Heavy equipment, heavy machinery, earthmovers, construction vehicles, or construction equipment, refers to heavy-duty vehicles specially designed to execute construction tasks, most frequently involving earthwork operations or other large construction tasks. Heavy equipment usually comprises five equipment systems: the implement, traction, structure, power train, and control/information.

Heavy equipment has been used since at least the 1st century BC, when the ancient Roman engineer Vitruvius described a crane powered by human or animal labor in De architectura.

Heavy equipment functions through the mechanical advantage of a simple machine that multiplies the ratio between input force applied and force exerted, easing and speeding tasks which often could otherwise take hundreds of people and many weeks' labor. Some such equipment uses hydraulic drives as a primary source of motion.

The word plant, in this context, has come to mean any type of industrial equipment, including mobile equipment (e.g. in the same sense as powerplant). However, plant originally meant "structure" or "establishment" – usually in the sense of factory or warehouse premises; as such, it was used in contradistinction to movable machinery, often in the phrase "plant and equipment".

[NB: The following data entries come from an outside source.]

(** X17: what the grouping of a search keeps.  In the result of
    [searchCode] no file stands twice, the files are the absolute paths of
    the items of the page, the chunks of all files together are as many as
    the items whose fragment is not empty (none is lost, none is doubled),
    and no chunk is longer than 2063 code units, the 2048 that are kept
    and the marker. *)
Theorem group_results_conserves (projectPath : jsstring)
    (items : list GitLabSearchItem) :
  let r := group_results projectPath items in
  NoDup (file <$> results r) /\
  (forall f, f ∈ file <$> results r <-> f ∈ absPath projectPath <$> items) /\
  sum_list_with (fun result => length (chunks result)) (results r) =
    length (filter (fun item => data item <> []) items) /\
  (forall result chunk, result ∈ results r -> chunk ∈ chunks result ->
                        (length chunk <= 2063)%nat).
Proof.
  intros r. unfold r.
  assert (file <$> results (group_results projectPath items) =
          first_appearances (absPath projectPath <$> items)) as Hfiles.
  { rewrite results_grouped. unfold grouped. rewrite <- !list_fmap_compose.
    rewrite <- (list_fmap_id (first_appearances _)) at 2.
    by apply list_fmap_ext. }
  split_and!.
  - rewrite Hfiles. apply NoDup_first_appearances.
  - intros f. rewrite Hfiles. apply elem_of_first_appearances.
  - unfold group_results. destruct items as [|item items]; [done|].
    cbn [results].
    pose proof (total_chunks_foldl projectPath (item :: items) []) as Htotal.
    change (total_chunks []) with 0%nat in Htotal. rewrite Nat.add_0_l in Htotal.
    rewrite <- Htotal. unfold total_chunks.
    generalize (foldl (group_item projectPath) [] (item :: items)).
    intros fileMap. induction fileMap as [|e fileMap IH]; [done|].
    rewrite fmap_cons. cbn [sum_list_with chunks]. by rewrite IH.
  - intros result chunk Hresult Hchunk. rewrite results_grouped in Hresult.
    apply list_elem_of_fmap in Hresult as ([f cs] & -> & Hin).
    unfold grouped in Hin. apply list_elem_of_fmap in Hin as (f' & [= -> ->] & _).
    cbn [chunks snd] in Hchunk. unfold chunks_for in Hchunk.
    apply list_elem_of_fmap in Hchunk as (item & -> & _).
    apply fragment_of_length.
Qed.

(** X18: a path filter that is no filter.  [searchCode] sends the same
    request for the paths [""] and ["."] as for no path; [listDirectory]
    for [""], ["."] and ["/"] as for no path; and [listProjects] for the
    search text [""] as for no search text. *)
Theorem blank_filters_are_absent {host : Host} {network : Network}
    {json_search : Json (list GitLabSearchItem)}
    {json_projects : Json (list ListProjects.GitLabProject)}
    {json_dir : Json (list ListDirectory.GitLabTreeItem)}
    (config : GitLabConfig) (project query : jsstring)
    (limit offset : option number) :
  let search p :=
    searchCode {| project := project; query := query; filter_path := p;
                  limit := limit; offset := offset |} config in
  let directory p :=
    ListDirectory.listDirectory
      {| ListDirectory.project := project; ListDirectory.dir_path := p;
         ListDirectory.limit := limit |} config in
  let projects s :=
    ListProjects.listProjects
      {| ListProjects.search := s; ListProjects.limit := limit;
         ListProjects.offset := offset |} config in
  search (Some []) = search None /\
  search (Some (lit ".")) = search None /\
  directory (Some []) = directory None /\
  directory (Some (lit ".")) = directory None /\
  directory (Some (lit "/")) = directory None /\
  projects (Some []) = projects None.
Proof. intros search directory projects. split_and!; reflexivity. Qed.

(** X19: the page that is asked for.  For a limit that is a whole number
    above 0 and an offset that is a whole number from 0 to below [2 ^ 46],
    [listProjects] and [searchCode] ask for pages of [min limit 100] items
    and for the page, counted from 1, that holds the item at the offset:
    the quotient is rounded, and its floor is the quotient of the integers
    all the same.  That page starts at the offset exactly when the offset
    is a multiple of the page size. *)
Theorem page_holds_offset {host : Host} {network : Network}
    {json : Json (list GitLabSearchItem)} (limit offset : Z) :
  0 < limit < 2 ^ 53 -> 0 <= offset < 2 ^ 46 ->
  let size := Z.min limit 100 in
  let page := offset / size + 1 in
  (1 <= size <= 100 /\ 1 <= page /\
   (page - 1) * size <= offset < page * size /\
   ((page - 1) * size = offset <-> offset mod size = 0)) /\
  (forall args,
      ListProjects.limit args = Some (whole limit) ->
      ListProjects.offset args = Some (whole offset) ->
      ListProjects.projects_path args =
      let apiPath := lit "projects?per_page=" ++ number_toString size ++
                     lit "&page=" ++ number_toString page ++
                     lit "&order_by=last_activity_at&sort=desc" in
      match ListProjects.search args with
      | Some (c :: q) =>
          Js.bind (encodeURIComponent (c :: q))
            (fun encodedSearch => Return (apiPath ++ lit "&search=" ++ encodedSearch))
      | _ => Return apiPath
      end) /\
  (forall args config,
      Search.limit args = Some (whole limit) ->
      Search.offset args = Some (whole offset) ->
      search_path args =
      search_path_with (number_toString size) (number_toString page) args /\
      searchCode args config =
      Js.bind (search_path args)
        (fun apiPath =>
           Js.bind (fetchFromGitLabAPI apiPath no_options config)
             (search_continue args))).
Proof.
  intros Hlimit Hoffset size page.
  assert (1 <= size <= 100) as Hsize by (unfold size; lia).
  pose proof (Z.div_mod offset size ltac:(lia)) as Hdiv.
  pose proof (Z.mod_pos_bound offset size ltac:(lia)) as Hmod.
  pose proof (Z.div_pos offset size ltac:(lia) ltac:(lia)) as Hpos.
  assert (safe size /\ safe page) as [Hsafe_size Hsafe_page].
  { unfold safe, page.
    pose proof (Z.div_le_upper_bound offset size (2 ^ 46) ltac:(lia) ltac:(nia)).
    assert (2 ^ 46 < 2 ^ 53) by (by apply Z.pow_lt_mono_r). lia. }
  assert (Number_toString (Math_min (whole limit) (whole 100)) = number_toString size
          /\ page_text (whole offset) (Math_min (whole limit) (whole 100)) =
             number_toString page) as [Hper Hpage].
  { rewrite Math_min_whole. fold size. split.
    - by apply Number_toString_whole.
    - unfold page_text. rewrite page_of_whole by done.
      by apply Number_toString_whole. }
  split_and!; try (unfold page; lia); try (unfold page; nia).
  - intros args Hl Ho. unfold ListProjects.projects_path.
    rewrite Hl, Ho. cbn [default]. unfold id. cbv zeta. rewrite Hper, Hpage.
    by destruct (ListProjects.search args) as [[|c q]|].
  - intros args config Hl Ho. split.
    + unfold search_path. rewrite Hl, Ho. cbn [default]. unfold id. cbv zeta.
      by rewrite Hper, Hpage.
    + unfold searchCode, search_path, search_path_with.
      destruct (encodeURIComponent (extractProjectPath (project args))); [|done].
      cbn [mbind outcome_bind Js.bind].
      destruct (encodeURIComponent (query args)); [|done].
      cbn [mbind outcome_bind Js.bind].
      destruct (filter_path args) as [p|]; [|done].
      destruct (nonempty p && negb (str_eqb p (lit "."))); [|done].
      by destruct (encodeURIComponent p).
Qed.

The design of heavy equipment has increasingly incorporated modern electronics and software, a process known as Fleet digitalization. This integration of technology facilitates greater automation, safety monitoring, and operational efficiency on construction and mining sites, creating what is often referred to as an intelligent job site.

Fleet telematics systems are utilized for the Fleet management of heavy equipment. A ruggedized Telematic control unit, installed on each asset, uses a GPS tracking unit to provide real-time Vehicle location data. In addition to location, the system transmits a wide range of telemetry data, including engine hours, fuel consumption, idle time, and diagnostic fault codes. This data is used for operational oversight, such as to track asset utilization, schedule predictive maintenance, and manage fuel with Fuel-management systems. Studies in the construction industry have correlated the use of such systems with improvements in overall project efficiency. A primary function of these platforms is to address the challenge of aggregating data from a mixed fleet of equipment from various manufacturers into a single, unified interface.

Research and development in heavy equipment has increasingly focused on robotics and autonomous operation. Several manufacturers have commercialized autonomous systems that allow machines like haul trucks and dozers to operate without a human driver by following pre-programmed routes from a digital site plan. Such applications are most prevalent in mining and large-scale earthwork operations where tasks are repetitive and occur in controlled environments. Semi-autonomous features, such as grade control and automated digging cycles on excavators, are also becoming common, assisting operators in performing tasks with greater speed and precision.

Technology is applied to improve operator safety and situational awareness. Video telematics systems, which utilize multiple ruggedized cameras, offer operators a comprehensive view of their surroundings to mitigate blind spots. These systems also record operational data for incident analysis. Operator scoring applications analyze telemetry data to identify potentially hazardous operating practices, such as excessive speed or abrupt movements, providing a basis for targeted safety training. Advanced driver-assistance systems (ADAS) are also being adapted for heavy equipment, with features like object detection and collision avoidance alerts to protect both the operator and ground personnel.